IT was Rudyard Kipling who said something about keeping your head while all around you lose theirs. I bet that is how Sean Dyche feels at the minute.

The defeat at home to Newcastle on Monday has plunged us right into the mire but Dyche, as you’d expect from him, is refusing to get carried away. I just wish I had his calmness.

Having watched the performance back in the cold light of day, I don’t actually think we were that bad but we do have big problems at either end of the field.

We’re leaking goals at one end but not scoring (enough) at the other – exactly the sort of rut that is difficult to get out of.

I’ve seen a few people losing patience with Dyche but we would be mad as a box of frogs to get rid of him.

The squad doesn’t become bad overnight and neither does the manager. But, as a unit, we need to adapt because this season’s Premier League is very different to last.

The teams who were promoted offer so much more than those who were relegated – well, Fulham and Wolves certainly – while teams that perhaps didn’t do so well last year – chiefly Bournemouth and Watford – have improved massively.

We, I’m afraid to say, have been caught napping. Other teams have evolved but we haven’t, certainly not to the extent needed.

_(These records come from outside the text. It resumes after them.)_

Lemma batch_loop_ok fuel todo running s :
  batch_inv s running → Forall (runnable s) todo → (1 ≤ st_jobs_n s)%Z →
  length todo + length running < fuel →
  (∃ s', batch_loop fuel todo running s = Die "fork:" s') ∨
  ∃ s' sub, batch_loop fuel todo running s = Ok tt s' ∧ finished s todo s' sub.
Proof.
  revert todo running s. induction fuel as [|fuel IH]; intros todo running s Hb Hrun Hn Hf; [lia|].
  destruct (decide (todo = [] ∧ running = [])) as [[-> ->]|Hne].
  { right. exists s, []. split; [done|]. split; [by split | apply Hb | | done | set_solver |].
    - by rewrite (bi_live _ _ Hb).
    - by rewrite app_nil_r. }
  assert (batch_loop (S fuel) todo running s =
    (p <- fill_slots todo running ;;
     let '(todo, running) := p in
     match running with
     | [] => batch_loop fuel todo []
     | _ => running <- reap running ;; batch_loop fuel todo running
     end) s) as ->.
  { destruct todo, running; try done. by destruct Hne. }
  destruct (fill_slots_ok todo s running Hb Hrun) as [[s' E] | (t1 & r1 & s1 & seen & sub & E & Hfl)].
  { left. exists s'. unfold mbind at 1. by rewrite E. }
  rewrite (bind_run _ _ _ _ _ E). pose proof Hfl as [F1 F2 F3 F4 F5 F6 F7 F8 F9].
  assert (length sub ≤ length seen) as Hsl by (by apply sublist_length).
  assert (length todo = length seen + length t1) as Hlt by (by rewrite F3, length_app).
  assert (Forall (runnable s1) t1) as Hrun1.
  { rewrite F3 in Hrun. apply Forall_app in Hrun as [_ Hr]. eapply Forall_impl; [done|].
    intros i. by apply runnable_same. }
  destruct r1 as [|c r1].
  - assert (t1 = []) as -> by (destruct F9 as [?|F9]; [done | simpl in F9; lia]).
    destruct (IH [] [] s1) as [[s' E'] | (s' & sub' & E' & Hfi)];
      [done | constructor | by rewrite (sg_n _ _ F1) | |left; by exists s' | ].
    { simpl. destruct todo, running; simpl in *; try lia. by destruct Hne. }
    right. exists s', (sub ++ sub'). split; [done|].
    by apply (finished_after s todo running s1 [] [] seen sub s1).
  - destruct (reap_ok s1 (c :: r1) F2) as (r2 & s2 & E2 & Hs2 & Hb2 & Hl2 & Hj2); [done|].
    rewrite (bind_run _ _ _ _ _ E2).
    destruct (IH t1 r2 s2) as [[s' E'] | (s' & sub' & E' & Hfi)];
      [done | | by rewrite (sg_n _ _ Hs2), (sg_n _ _ F1) | lia | left; by exists s' |].
    { eapply Forall_impl; [done|]. intros i. by apply runnable_same. }
    right. exists s', (sub ++ sub'). split; [done|].
    by apply (finished_after s todo running s1 t1 (c :: r1) seen sub s2).
Qed.
End batch.

(** C9: a batch of valid instances, started with no child running, terminates
    within one round per instance: unless [fork] fails it returns with no child
    left; the jobs it started are those of a subsequence of the given instances,
    in order and each at most once, and every phony instance is among them. *)
Theorem run_batch_complete {W} `{!World W} `{!Processes W} (n : nat) (idxs : list nat) (s : state W) :
  w_ok (st_world s) → w_live (st_world s) = ∅ → (1 ≤ st_jobs_n s)%Z →
  Forall (runnable s) idxs → length idxs < n →
  (∃ s', run_batch n idxs s = Die "fork:" s') ∨
  ∃ s' sub, run_batch n idxs s = Ok tt s' ∧ w_live (st_world s') = ∅ ∧
    st_insts s' = st_insts s ∧ sub `sublist_of` idxs ∧
    (∀ i inst, i ∈ idxs → st_insts s !! i = Some inst → i_phony inst = true → i ∈ sub) ∧
    w_jobs (st_world s') = w_jobs (st_world s) ++ jobs_of s sub.
Proof.
  intros Hok Hlive Hn Hrun Hf.
  destruct (batch_loop_ok n idxs [] s) as [H | (s' & sub & E & [G1 G2 G3 G4 G5 G6])];
    [| done | done | simpl; lia | by left |].
  - by split; [| constructor | | constructor].
  - right. exists s', sub. split_and!; try done. apply G1.
Qed.

(** filling the slots never exceeds -j: at most [jobs_n] children run, and
    it stops early only when that many do. *)
Theorem fill_slots_bounded {W} `{!World W} `{!Processes W} todo running todo' running' (s s' : state W) :
  batch_inv s running → Forall (runnable s) todo →
  (Z.of_nat (length running) ≤ st_jobs_n s)%Z →
  fill_slots todo running s = Ok (todo', running') s' →
  (Z.of_nat (length running') ≤ st_jobs_n s)%Z ∧
  (todo' = [] ∨ Z.of_nat (length running') = st_jobs_n s) ∧
  w_live (st_world s') = list_to_set (map fst running').
Proof.
  intros Hb Hrun Hle E. destruct (fill_slots_ok todo s running Hb Hrun) as [[s1 E'] | H]; [by rewrite E in E'|].
  destruct H as (t1 & r1 & s1 & seen & sub & E' & [F1 F2 F3 F4 F5 F6 F7 F8 F9]).
  rewrite E in E'. injection E' as <- <- <-. split_and!; [auto | | apply F2].
  destruct F9 as [|F9]; [by left | right]. specialize (F8 Hle). lia.
Qed.

(** Three instances, one of them phony, with two job slots. *)
Definition demo_batch : state sworld :=
  MkState (MkKv [] [] None [] [] []) [rule0 "obj"] [] [] []
    [inst0 0 <| i_out := lit "a.o" |> <| i_cmd := MkCmd (lits ["touch"; "a.o"]) false [] |>;
     inst0 0 <| i_out := lit "b.o" |> <| i_cmd := MkCmd (lits ["touch"; "b.o"]) false [] |>;
     inst0 0 <| i_phony := true |> <| i_cmd := MkCmd (lits ["false"]) false [] |>]
    [] [] 2 false false [] [] (sworld_of [(lit "b.o", [])]).

Lemma demo_runnable : Forall (runnable demo_batch) [0; 1; 2].
Proof. repeat constructor; eexists; (split; [reflexivity|]; split; [apply Nat.ltb_lt; reflexivity | apply Nat.ltb_lt; reflexivity]). Qed.

Lemma run_batch_complete_witness :
  (∃ s', run_batch 4 [0; 1; 2] demo_batch = Die "fork:" s') ∨
  ∃ s' sub, run_batch 4 [0; 1; 2] demo_batch = Ok tt s' ∧ w_live (st_world s') = ∅ ∧
    st_insts s' = st_insts demo_batch ∧ sub `sublist_of` [0; 1; 2] ∧
    (∀ i inst, i ∈ [0; 1; 2] → st_insts demo_batch !! i = Some inst → i_phony inst = true → i ∈ sub) ∧
    w_jobs (st_world s') = w_jobs (st_world demo_batch) ++ jobs_of demo_batch sub.
Proof.
  apply run_batch_complete; [by split; constructor | reflexivity | apply Z.leb_le; reflexivity | apply demo_runnable |].
  simpl. lia.
Defined.

Lemma fill_slots_bounded_witness :
  match fill_slots [0; 1; 2] [] demo_batch with
  | Ok (todo', running') s' => (Z.of_nat (length running') ≤ 2)%Z
  | _ => False
  end.
Proof.
  destruct (fill_slots [0; 1; 2] [] demo_batch) as [[t r] s'| | |] eqn:E; [| vm_compute in E; discriminate E ..].
  apply (fill_slots_bounded [0; 1; 2] [] t r demo_batch s'); [| apply demo_runnable | apply Z.leb_le; reflexivity | exact E].
  split; [by split; constructor | constructor | reflexivity | constructor].
Defined.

I’m not pointing fingers at anyone but we have to work out what went wrong with the summer recruitment – and something obviously did – and rectify it in January.

At times we’re too principled in our approach and while I admire the fact we refuse to pay over the odds, something has to give.

The transfer market is what it is – you either compete or you pack up and go home. We’re on such a sound financial footing that surely now we can reap the rewards of years of sound financial manage-ment by Dyche and the board.

Dyche is absolutely the man to take us forward but he needs the backing of not just the fans but the money men as well.